My Stroke of Insight: A Brain Scientist's Personal Journey
- Author: Jill Bolte Taylor
- Language: English
- Publisher: Viking
- Publication date: May 12, 2008
- Publication place: United States
- Media type: Print (Hardback)
- Pages: 192
- ISBN: 0670020745

= My Stroke of Insight =

2008 autobiography by Jill Bolte Taylor

My Stroke of Insight: A Brain Scientistʼs Personal Journey (2008) is a New York Times bestselling and award-winning book written by Dr. Jill Bolte Taylor, a Harvard-trained neuroanatomist. In it, she tells of her experience in 1996 of having a stroke in her left hemisphere and how the human brain creates our perception of reality and includes tips about how Dr. Taylor rebuilt her own brain from the inside out. It is available in 29 languages.

==Critical reception==
Desmond O'Neill, M.D. writes in the New England Journal of Medicine that although the account is gripping and insightful, it is "burdened by an interpretation of stroke through the narrow lens of hemispheric function." He also argues that the advice Taylor gives to stroke patients might not be valuable for all stroke patients.

Bert Keizer, a Dutch geriatrician, reviewed the book and described it as "neurosophy", where the author sees brain neurons as the foundation for religious experience.

==Publication, editions and bestseller status==
The book was initially released in October 2006 as a paperback by Dr. Taylor through the self-publishing company Lulu. It was then sold to Clare Ferraro at Viking, an imprint of Penguin Random House, in a dramatic auction conducted by Dr. Taylor's transmedia agent and attorney Ellen Stiefler and published in hardcover by Viking on May 12, 2008 (ISBN 0670020745).

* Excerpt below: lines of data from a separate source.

(** X16: the three trend conditions are not independent.  With an sma20
    that is a number, a price above sma50 is above sma20 or has sma20
    above sma50, and a price above sma20 above sma50 is above sma50: the
    trend bonuses add up to 0, 15, 25 or 40 points, never to 10 or 30. *)
Theorem trend_points (s : ScreenerResult) :
  sma20 s <> NaN ->
  ((price s >? sma50 s)%js = true ->
   (price s >? sma20 s)%js = true \/ (sma20 s >? sma50 s)%js = true)
  /\ (Spec.bonus (price s >? sma20 s)%js 15
      + Spec.bonus (price s >? sma50 s)%js 10
      + Spec.bonus (sma20 s >? sma50 s)%js 15
      ∈ [0; 15; 25; 40]).
Proof.
  intros Hnum.
  pose proof (above_sma50_has_company (price s) (sma20 s) (sma50 s) Hnum) as H1.
  pose proof (gt_trans (price s) (sma20 s) (sma50 s)) as H2.
  unfold Spec.bonus.
  destruct (price s >? sma20 s)%js, (price s >? sma50 s)%js,
    (sma20 s >? sma50 s)%js;
    try (specialize (H1 eq_refl eq_refl); discriminate H1);
    try (specialize (H2 eq_refl eq_refl); discriminate H2);
    (split; [intros H; solve [auto | discriminate H]|]); cbn;
    solve [repeat constructor].
Qed.

Lemma trend_points_witness :
  Spec.bonus (price (snapshot 75 97 100 95 0 0)
              >? sma20 (snapshot 75 97 100 95 0 0))%js 15
  + Spec.bonus (price (snapshot 75 97 100 95 0 0)
                >? sma50 (snapshot 75 97 100 95 0 0))%js 10
  + Spec.bonus (sma20 (snapshot 75 97 100 95 0 0)
                >? sma50 (snapshot 75 97 100 95 0 0))%js 15
  ∈ [0; 15; 25; 40].
Proof.
  apply (trend_points (snapshot 75 97 100 95 0 0)). discriminate.
Defined.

The hardcover edition debuted near the top of the New York Times Non-fiction Hardcover Bestseller list. My Stroke of Insight spent sixty-three weeks on the New York Times Bestseller Lists, reaching number 4.

The paperback edition was released May 26, 2009, by Plume (ISBN 0452295548) My Stroke of Insight is also available in electronic e-book, large print and audio book forms.

== Ballet ==
Cedar Lake Ballet Company made a ballet about My Stroke of Insight called Orbo Novo. The piece's title is drawn from a 1493 reference to North America by Spanish historian Pietro Martire d'Anghiera. But the "new world" that Cherkaoui is exploring is current theories about the brain, and the text that the 17 dancers speak during the first moments of the 75-minute work comes from My Stroke of Insight, neuroanatomist Jill Bolte Taylor's uncanny recollection of her stroke. The choreography is based on the ramifications of a single resonant idea: the duality between rationality (the left brain) and instinctive, sensual responses (the right brain); between control and the lack of it; between balance and instability, solitude and society. "Thus were the dancers speaking Taylor's words (“My spirit soared free like a great whale gliding through the sea of silent euphoria”), while they physically embodied brain waves and misfiring synapses, with a nod, perhaps, to the double helix: rubbery splayed limbs; über-arched backs; ever-rippling torsos." “‘Orbo Novo’ is a humorous and insightful take on (Taylor's) story,” said dancer Jubal Battisti. “It has a lot to do with the hemispheres of the brain switching between left and right and what that reveals.”